CO2 enfoui, combustible alternatif… Comment les cimentiers veulent réduire leurs émissions de 50% d'ici 2030

Saint-Gobain teste des usines zéro carbone. - AFP
Les industriels du ciment vont proposer à l'Etat une feuille de route pour "accélérer" leur décarbonation et réduire de 50% leurs émissions de CO2 d'ici 2030, avant d'atteindre la quasi-neutralité carbone d'ici 2050, moyennant un investissement global de quelque 5 milliards d'euros.
Cette réponse des cimentiers au pacte de décarbonation proposé par Emmanuel Macron aux industries les plus polluantes le 8 novembre dernier s'appuie sur "deux types de leviers", a expliqué jeudi Bruno Pillon, président du syndicat des cimentiers (anciennement Sfic, désormais France Ciment), dans un entretien à l'AFP: la décarbonation des procédés et matériaux de fabrication et le captage du carbone.
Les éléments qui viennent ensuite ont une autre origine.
Definition items (d : dict) : list (K * V) := d.
Definition keys (d : dict) : list K := map fst d.

(** [{key: value for key, value in kvs}] *)
Definition of_items (kvs : list (K * V)) : dict :=
  fold_left (fun d kv => set d (fst kv) (snd kv)) kvs [].
End Dict.
Arguments dict : clear implicits.

(** ** [collections.Counter] *)

Section Counter.
Context {A : Type} `{EqDec A}.

Definition Counter := dict A nat.

(** [c[elem]], with the count of a missing element being zero. *)
Definition Counter_getitem (c : Counter) (elem : A) : nat :=
  get_default c elem 0.

(** [Counter(iterable)] *)
Definition Counter_init (iterable : list A) : Counter :=
  fold_left (fun c elem => set c elem (Counter_getitem c elem + 1)) iterable [].

(** [c & other]: the minimum of the two counts, kept when positive. *)
Definition Counter_and (c other : Counter) : Counter :=
  fold_left
    (fun result item =>
       let '(elem, count) := item in
       let other_count := Counter_getitem other elem in
       let newcount := if count <? other_count then count else other_count in
       if 0 <? newcount then set result elem newcount else result)
    (items c) [].

(** [c.elements()]: every element repeated as many times as its count. *)
Definition Counter_elements (c : Counter) : list A :=
  flat_map (fun item => repeat (fst item) (snd item)) (items c).
End Counter.
Arguments Counter : clear implicits.

(** [functools.reduce(function, sequence)] without an initial value; there
    is no result ([TypeError]) on an empty sequence. *)
Definition reduce {A} (function : A -> A -> A) (sequence : list A) : option A :=
  match sequence with
  | [] => None
  | x :: xs => Some (fold_left function xs x)
  end.

(** [separator.join(strings)] *)
Fixpoint join (separator : str) (strings : list str) : str :=
  match strings with
  | [] => []
  | [s] => s
  | s :: rest => s ++ separator ++ join separator rest
  end.

(** [sequence[i]] for a Python [int]: a negative index counts from the end,
    anything else out of range is an [IndexError] ([None] here). *)
Definition getitem {A} (sequence : list A) (i : Z) : option A :=
  let len := Z.of_nat (length sequence) in
  if (0 <=? i)%Z && (i <? len)%Z then nth_error sequence (Z.to_nat i)
  else if (- len <=? i)%Z && (i <? 0)%Z then nth_error sequence (Z.to_nat (len + i))
  else None.

(** [enumerate(sequence)] *)
Fixpoint enumerate_from {A} (start : nat) (sequence : list A) : list (nat * A) :=
  match sequence with
  | [] => []
  | x :: xs => (start, x) :: enumerate_from (S start) xs
  end.
Definition enumerate {A} (sequence : list A) : list (nat * A) :=
  enumerate_from 0 sequence.

End Py.
Import Py.

(** Quoted text where a [Py.str] is expected, and the two kinds of iterable. *)
Declare Scope str_scope.
Delimit Scope str_scope with str.
Bind Scope str_scope with Py.str.
#[warnings="-via-type-mismatch,-via-type-remapping"]
String Notation Py.str Py.literal_of_bytes Py.bytes_of_literal
  (via Py.literal mapping [[nil] => Py.literal_nil, [cons] => Py.literal_cons])
  : str_scope.
Abbreviation Collection := (iterable false).
Abbreviation Iterator := (iterable true).

(** ** [metadata/tag.py] *)

Module Re.

(** The fragment of [re] patterns that [tag.py] uses. *)
Inductive regex : Type :=
| Digit                             (* \d *)
| Chr (c : codepoint)               (* a literal character *)
| Seq (r1 r2 : regex)               (* r1 r2 *)
| Plus (r : regex)                  (* r+, greedy *)
| Opt (r : regex)                   (* r?, greedy *)
| Group (name : string) (r : regex) (* (?P<name>r) *).

(** The named groups that took part in a match, with the text they matched. *)
Definition groups := dict string str.
Definition format_answer (results : list row) (question : str)
  : result str :=
  match results with
  | [] => Value (py "No products found matching your query.")
  | row :: _ =>
      match row_get (py "error") row with
      | Some error => Value (py "Query error: " ++ plain error)
      | None =>
      match row_get (py "total") row with
      | Some total =>
          try (int_of total) (fun n =>
          Value (py "There are **" ++ z_str n
                 ++ py "** products matching your query."))
      | None =>
      match row_get (py "avg_rating") row with
      | Some v =>
          Value (py "The average rating is **" ++ plain v ++ py " / 5**.")
      | None =>
      match row_get (py "avg_price") row with
      | Some v =>
          try (with_commas v) (fun s =>
          Value (py "The average price is **" ++ rupee_sign ++ s ++ py "**."))
      | None =>
      match row_get (py "avg_discount") row with
      | Some v =>
          Value (py "The average discount is **" ++ plain v ++ py "%**.")
      | None =>
      match row_get (py "total_stock") row with
      | Some v =>
          try (int_of v) (fun n =>
          Value (py "Total stock available: **" ++ z_grouped n
                 ++ py " units**."))
      | None =>
      match row_get (py "total_sold") row with
      | Some v =>
          try (int_of v) (fun n =>
          Value (py "Total units sold: **" ++ z_grouped n ++ py "**."))
      | None =>
      match row_get (py "total_revenue") row with
      | Some v =>
          try (with_commas v) (fun s =>
          Value (py "Total revenue generated: **" ++ rupee_sign ++ s
                 ++ py "**."))
      | None =>
          try (answer_lines 1 results) (fun lines =>
          Value (str_join newline lines))
      end end end end end end end end
  end.

End Answers.

(* ================================================================= *)
(** * The first classifier ([streamlit_app.py]) *)

(** The application this one replaced keeps its own [classify_intent],
    which looks for its phrases anywhere in the lowered question. *)
Module Legacy.

Section Classifier.

Context {U : UnicodeData}.

Definition classify_intent (question : str) : str :=
  let q := str_lower question in
  if any_in (phrases ["how many"; "count"; "total number";
                      "number of"]%string) q then py "count"
  else if any_in (phrases ["is there"; "do you have"; "any product";
                           "available"; "exist"]%string) q then py "existence"
  else py "semantic".

End Classifier.

End Legacy.


(** An interpreter with its default limit on the digits of a number; no
    digit outside ASCII has a value in it. *)
Definition default_runtime : PythonRuntime :=
  {| uni_decimal_value := fun _ => 0%N; int_max_str_digits := 4300 |}.

(** A database that holds no floating-point number, and an [int] that takes
    no text for a number. *)
Definition integers_only : Formatting :=
  {| real := Empty_set;
     real_str := fun x => match x with end;
     real_grouped := fun x => match x with end;
     real_int := fun x => match x with end;
     text_int := fun _ => Error ValueError |}.

(** A database that is out of reach. *)
Definition database_down : str -> @db_outcome integers_only :=
  fun _ => @DbError integers_only (py "unable to open database file").


(* ================================================================= *)
(** ** The matcher finds whole words *)

Section MatcherFacts.

Context {U : UnicodeData}.

Lemma chr_eqb_eq (a b : N) : chr_eqb a b = true <-> a = b.
Proof. unfold chr_eqb. apply N.eqb_eq. Qed.

Lemma str_eqb_eq (a b : str) : str_eqb a b = true <-> a = b.
Proof.
  revert b. induction a as [|x a IH]; intros [|y b]; simpl;
    try (split; [discriminate | discriminate]); try tauto.
  rewrite andb_true_iff, chr_eqb_eq, IH.
  split; [intros [-> ->]; reflexivity | intros H; inversion H; auto].
Qed.

Lemma str_eqb_refl (a : str) : str_eqb a a = true.
Proof. apply str_eqb_eq. reflexivity. Qed.

Lemma last_from_app (prev : option N) (s1 s2 : str) :
  last_from prev (s1 ++ s2) = last_from (last_from prev s1) s2.
Proof. revert prev. induction s1; intros; simpl; auto. Qed.

Lemma search_from_iff (ic : bool) (p : pattern) (prev : option N) (s : str) :
  search_from ic p prev s = true <->
  exists s1 s2, s = s1 ++ s2 /\ match_here ic p (last_from prev s1) s2 = true.
Proof.
  revert prev. induction s as [|c s IH]; intros prev; simpl.
  - rewrite orb_false_r. split.
    + intros H. exists [], []. auto.
    + intros (s1 & s2 & E & H).
      symmetry in E. apply app_eq_nil in E. destruct E; subst. exact H.
  - rewrite orb_true_iff, IH. split.
    + intros [H | (s1 & s2 & -> & H)].
      * exists [], (c :: s). auto.
      * exists (c :: s1), s2. auto.
    + intros (s1 & s2 & E & H). destruct s1 as [|c' s1]; simpl in *.
      * subst s2. left. exact H.
      * inversion E; subst. right. exists s1, s2. auto.
Qed.

Lemma read_literal_exact (l : str) (prev : option N) (s : str)
    (prev' : option N) (s' : str) :
  read_literal false l prev s = Some (prev', s') <->
  s = l ++ s' /\ prev' = last_from prev l.
Proof.
  revert prev s. induction l as [|p l IH]; intros prev s; simpl.
  - split; [intros H; inversion H; auto | intros [-> ->]; reflexivity].
  - destruct s as [|c s]; [split; [discriminate | intros [H _]; discriminate]|].
    unfold chr_match. simpl. rewrite orb_false_r.
    destruct (chr_eqb p c) eqn:E.
    + apply chr_eqb_eq in E. subst c. rewrite IH.
      split; [intros [-> ->]; auto | intros [H ->]; inversion H; auto].
    + split; [discriminate|]. intros [H _]. inversion H; subst.
      unfold chr_eqb in E. rewrite N.eqb_refl in E. discriminate.
Qed.

(** The matcher, without the machinery of the pattern: the keyword stands
    somewhere in the text with a word boundary at each of its ends. *)
Lemma contains_keyword_iff (text keyword : str) :
  _contains_keyword text keyword = true <->
  exists before after,
    text = before ++ keyword ++ after
    /\ at_boundary (last_chr before) (keyword ++ after) = true
    /\ at_boundary (last_chr (before ++ keyword)) after = true.
Proof.
  unfold _contains_keyword, re_search, re_escape. rewrite search_from_iff.
  split.
  - intros (s1 & s2 & -> & H). simpl in H.
    apply andb_true_iff in H. destruct H as [B1 H].
    destruct (read_literal false keyword (last_from None s1) s2)
      as [[prev' s']|] eqn:R; [|discriminate].
    apply read_literal_exact in R. destruct R as [-> ->].
    rewrite andb_true_r in H.
    exists s1, s'. unfold last_chr. rewrite last_from_app. auto.
  - intros (before & after & -> & B1 & B2).
    exists before, (keyword ++ after). split; [reflexivity|]. simpl.
    unfold last_chr in *. rewrite B1. simpl.
    rewrite (proj2 (read_literal_exact keyword (last_from None before)
                      (keyword ++ after) _ after) (conj eq_refl eq_refl)).
    rewrite last_from_app in B2. rewrite B2. reflexivity.
Qed.

Lemma word_at_app (s t : str) :
  word_at (s ++ t) = match s with [] => word_at t | _ => word_at s end.
Proof. destruct s; reflexivity. Qed.

Lemma word_before_last_app (prev : option N) (s t : str) :
  word_before (last_from prev (s ++ t))
  = match t with
    | [] => word_before (last_from prev s)
    | _ => word_before (last_from None t)
    end.
Proof.
  rewrite last_from_app. destruct t as [|c t]; reflexivity.
Qed.

Lemma word_delimited_ends (phrase : str) :
  word_delimited phrase = true ->
  word_at phrase = true /\ word_before (last_chr phrase) = true
  /\ phrase <> [].
Proof.
  unfold word_delimited. rewrite andb_true_iff. intros [H1 H2].
  repeat split; auto. intros ->. discriminate.
Qed.

(** For a phrase that begins and ends with a word character the two
    boundaries say that no word character touches the occurrence. *)
Lemma contains_keyword_whole_word (text phrase : str) :
  word_delimited phrase = true ->
  (_contains_keyword text phrase = true <-> occurs_as_whole_word phrase text).
Proof.
  intros W. destruct (word_delimited_ends _ W) as (Wa & Wb & Ne).
  rewrite contains_keyword_iff. unfold occurs_as_whole_word, at_boundary.
  split; intros (before & after & E & B1 & B2); exists before, after;
    (split; [exact E|]).
  - rewrite word_at_app in B1. unfold last_chr in *.
    rewrite word_before_last_app in B2.
    destruct phrase as [|a phrase]; [congruence|].
    rewrite Wa in B1. rewrite Wb in B2.
    split.
    + destruct (word_before (last_from None before)); [discriminate | auto].
    + destruct (word_at after); [discriminate | auto].
  - rewrite word_at_app. unfold last_chr in *.
    rewrite word_before_last_app.
    destruct phrase as [|a phrase]; [congruence|].
    rewrite Wa, Wb, B1, B2. auto.
Qed.

End MatcherFacts.

(* ================================================================= *)
(** ** Lowering and trimming the question *)

Section NormalisationFacts.

Context {U : UnicodeData}.

Lemma ascii_code_listed (c : N) : is_ascii c = true -> In c ascii_codes.
Proof.
  unfold is_ascii, ascii_codes. intros H. apply N.ltb_lt in H.
  apply in_map_iff. exists (N.to_nat c). split; [apply N2Nat.id|].
  apply in_seq. lia.
Qed.

(** A property of characters that holds of the 128 ASCII codes by
    inspection holds of every ASCII character. *)
Lemma ascii_by_cases (P : N -> bool) :
  forallb P ascii_codes = true -> forall c, is_ascii c = true -> P c = true.
Proof.
  intros H c Hc. rewrite forallb_forall in H. apply H.
  apply ascii_code_listed. exact Hc.
Qed.


Lemma ascii_lower_keeps (c : N) :
  is_ascii c = true ->
  is_ascii (ascii_lower c) = true
  /\ is_word (ascii_lower c) = is_word c.
Proof.
  intros Hc.
  assert (H := ascii_by_cases
                 (fun c => is_ascii (ascii_lower c)
                           && Bool.eqb (is_word (ascii_lower c)) (is_word c))
                 eq_refl c Hc).
  simpl in H. apply andb_true_iff in H. destruct H as [H1 H2].
  apply Bool.eqb_prop in H2. auto.
Qed.



Lemma drop_space_split (s : str) :
  exists l, s = l ++ drop_space s /\ forallb is_space l = true.
Proof.
  induction s as [|c s (l & E & Hl)]; simpl.
  - exists []. auto.
  - destruct (is_space c) eqn:Hc.
    + exists (c :: l). simpl. rewrite Hc, Hl. split; [congruence | reflexivity].
    + exists []. auto.
Qed.


Lemma forallb_rev (P : N -> bool) (l : str) :
  forallb P (rev l) = forallb P l.
Proof.
  destruct (forallb P l) eqn:E.
  - rewrite forallb_forall in *. intros x Hx. apply E, in_rev, Hx.
  - destruct (forallb P (rev l)) eqn:E'; [|reflexivity].
    rewrite <- E. symmetry. rewrite forallb_forall in *.
    intros x Hx. apply E'. rewrite <- in_rev. exact Hx.
Qed.

Lemma str_strip_split (s : str) :
  exists l r, s = l ++ str_strip s ++ r
              /\ forallb is_space l = true /\ forallb is_space r = true.
Proof.
  unfold str_strip.
  destruct (drop_space_split s) as (l & E & Hl).
  destruct (drop_space_split (rev (drop_space s))) as (l2 & E2 & Hl2).
  exists l, (rev l2). rewrite forallb_rev. repeat split; auto.
  rewrite <- rev_app_distr, <- E2, rev_involutive. exact E.
Qed.

Lemma last_from_snoc (prev : option N) (s : str) (c : N) :
  last_from prev (s ++ [c]) = Some c.
Proof. rewrite last_from_app. reflexivity. Qed.

Lemma last_chr_cases (s : str) :
  (s = [] /\ last_chr s = None)
  \/ exists init z, s = init ++ [z] /\ last_chr s = Some z.
Proof.
  destruct (rev s) as [|z r] eqn:E.
  - left. apply (f_equal (@rev N)) in E. rewrite rev_involutive in E.
    subst. auto.
  - right. exists (rev r), z.
    apply (f_equal (@rev N)) in E. rewrite rev_involutive in E. simpl in E.
    split; [exact E|]. subst s. apply last_from_snoc.
Qed.






Lemma word_at_lower (s : str) :
  forallb is_ascii s = true -> word_at (map ascii_lower s) = word_at s.
Proof.
  destruct s as [|c s]; [reflexivity|]. simpl. intros H.
  apply andb_true_iff in H. apply ascii_lower_keeps. tauto.
Qed.




End NormalisationFacts.

(* ================================================================= *)
(** ** The scores grow with the text *)

Section ScorerFacts.

Context {U : UnicodeData}.

Lemma word_at_app_blank (s rest : str) (sep : N) :
  is_word sep = false -> word_at (s ++ sep :: rest) = word_at s.
Proof. intros H. destruct s; simpl; auto. Qed.

(** What a text matches, it still matches once a non-word character and
    anything else are appended to it. *)
Lemma contains_keyword_append (text keyword rest : str) (sep : N) :
  is_word sep = false ->
  _contains_keyword text keyword = true ->
  _contains_keyword (text ++ sep :: rest) keyword = true.
Proof.
  intros Hsep. rewrite !contains_keyword_iff.
  intros (before & after & -> & B1 & B2).
  exists before, (after ++ sep :: rest). split.
  - repeat rewrite <- app_assoc. reflexivity.
  - unfold at_boundary in *. rewrite app_assoc.
    rewrite !word_at_app_blank by exact Hsep. auto.
Qed.

(** A phrase appended after a non-word character matches. *)
Lemma contains_keyword_appended (text phrase : str) (sep : N) :
  is_word sep = false -> word_delimited phrase = true ->
  _contains_keyword (text ++ sep :: phrase) phrase = true.
Proof.
  intros Hsep W. apply contains_keyword_whole_word; [exact W|].
  exists (text ++ [sep]), []. repeat split.
  - rewrite app_nil_r, <- app_assoc. reflexivity.
  - unfold last_chr. rewrite last_from_snoc. exact Hsep.
Qed.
Une feuille de route "plus ambitieuse"
L'enjeu est de taille : le ciment traditionnel, fruit de la cuisson du calcaire pendant des heures à plus de 1.400 degrés Celsius pour obtenir l'élément de base, le clinker, émet presque une tonne de CO2 par tonne de ciment produit.
"On a présenté une feuille de route il y a trois ans où on disait "on va réduire nos émissions de 24% à l'horizon 2030". Aujourd'hui, on vient avec une feuille de route beaucoup plus ambitieuse, on pense que les 50% sont atteignables", a déclaré Bruno Pillon.
Pour décarboner la production, la profession souhaite réduire la consommation de combustible fossile dans ces fours, en portant "la part des combustibles alternatifs (déchets non recyclables des collectivités et industries voisines) à 80% d'ici à 2030", contre à peu près 45% aujourd'hui.
Une démarche "déjà enclenchée", d'après Bruno Pillon, qui indique par exemple que le groupe Heidelberg Materials, dont il dirige la filiale française, a commencé à investir 600 millions d'euros dans ce domaine.
Du CO2 enfoui sous terre
Autre procédé en développement, la réduction de la teneur en clinker du ciment, en lui substituant de l'argile calcinée, un composant "beaucoup moins émissif" en CO2, selon Bruno Pillon. Les industriels souhaiteraient ramener la teneur en clinker de 75% actuellement à 68% en 2030 et 62% en 2050. Ces procédés permettraient de réduire de 27% les émissions.
"Pour atteindre les objectifs de 50%, il n'y a qu'une solution, c'est le captage du carbone", a estimé Bruno Pillon, qui espère que le secteur pourra s'appuyer sur "le développement des infrastructures de captage, stockage et valorisation du carbone mutualisé au coeur de hubs territoriaux".
Lorsqu'on l'interroge sur le calendrier serré, Bruno Pillon rétorque que "ces technologies existent": "le groupe que je représente va, dès l'année prochaine, enfouir dans son usine de Brevik en Norvège sa première tonne de CO2" avec un objectif à terme de 400.000 tonnes par an, avant une opération similaire en 2025, dans l'usine suédoise de Slite.
Compte tenu des lourds investissements, "il faut que tout ça soit soutenu par le gouvernement", soutient toutefois Bruno Pillon.
"Multiplier par 5 MaPrimeRenov"
Emmanuel Macron avait proposé le 8 novembre 2022 un pacte de décarbonation aux industriels les plus émetteurs de CO2 en France avec un doublement de l'aide publique à 10 milliards d'euros en échange d'un doublement de leur effort en la matière.
Il avait alors reçu les dirigeants des 50 sites industriels français les plus émetteurs de CO2, qui représentent la moitié des émissions de l'industrie, soit 10% des émissions du pays. Sur ces 50 sites, figuraient 22 cimenteries, selon Bruno Pillon.
Pour Benoît Bazin, le directeur-général du géant Saint-Gobain, la réduction des émissions devra aussi passer par la construction.
"Le bâtiment a déjà baissé d'un tiers ses émissions de CO2 depuis les années 90, il doit les diviser par deux ces huit prochaines années, rappelait-il ce mercredi sur BFM Business. Aujourd'hui en France, 44% de l'énergie est dépensée dans les bâtiments, il faut sur MaPrimeRenov des ordres de grandeur 4 à 5 fois supérieurs à ce que l'on a fait ces dernières années."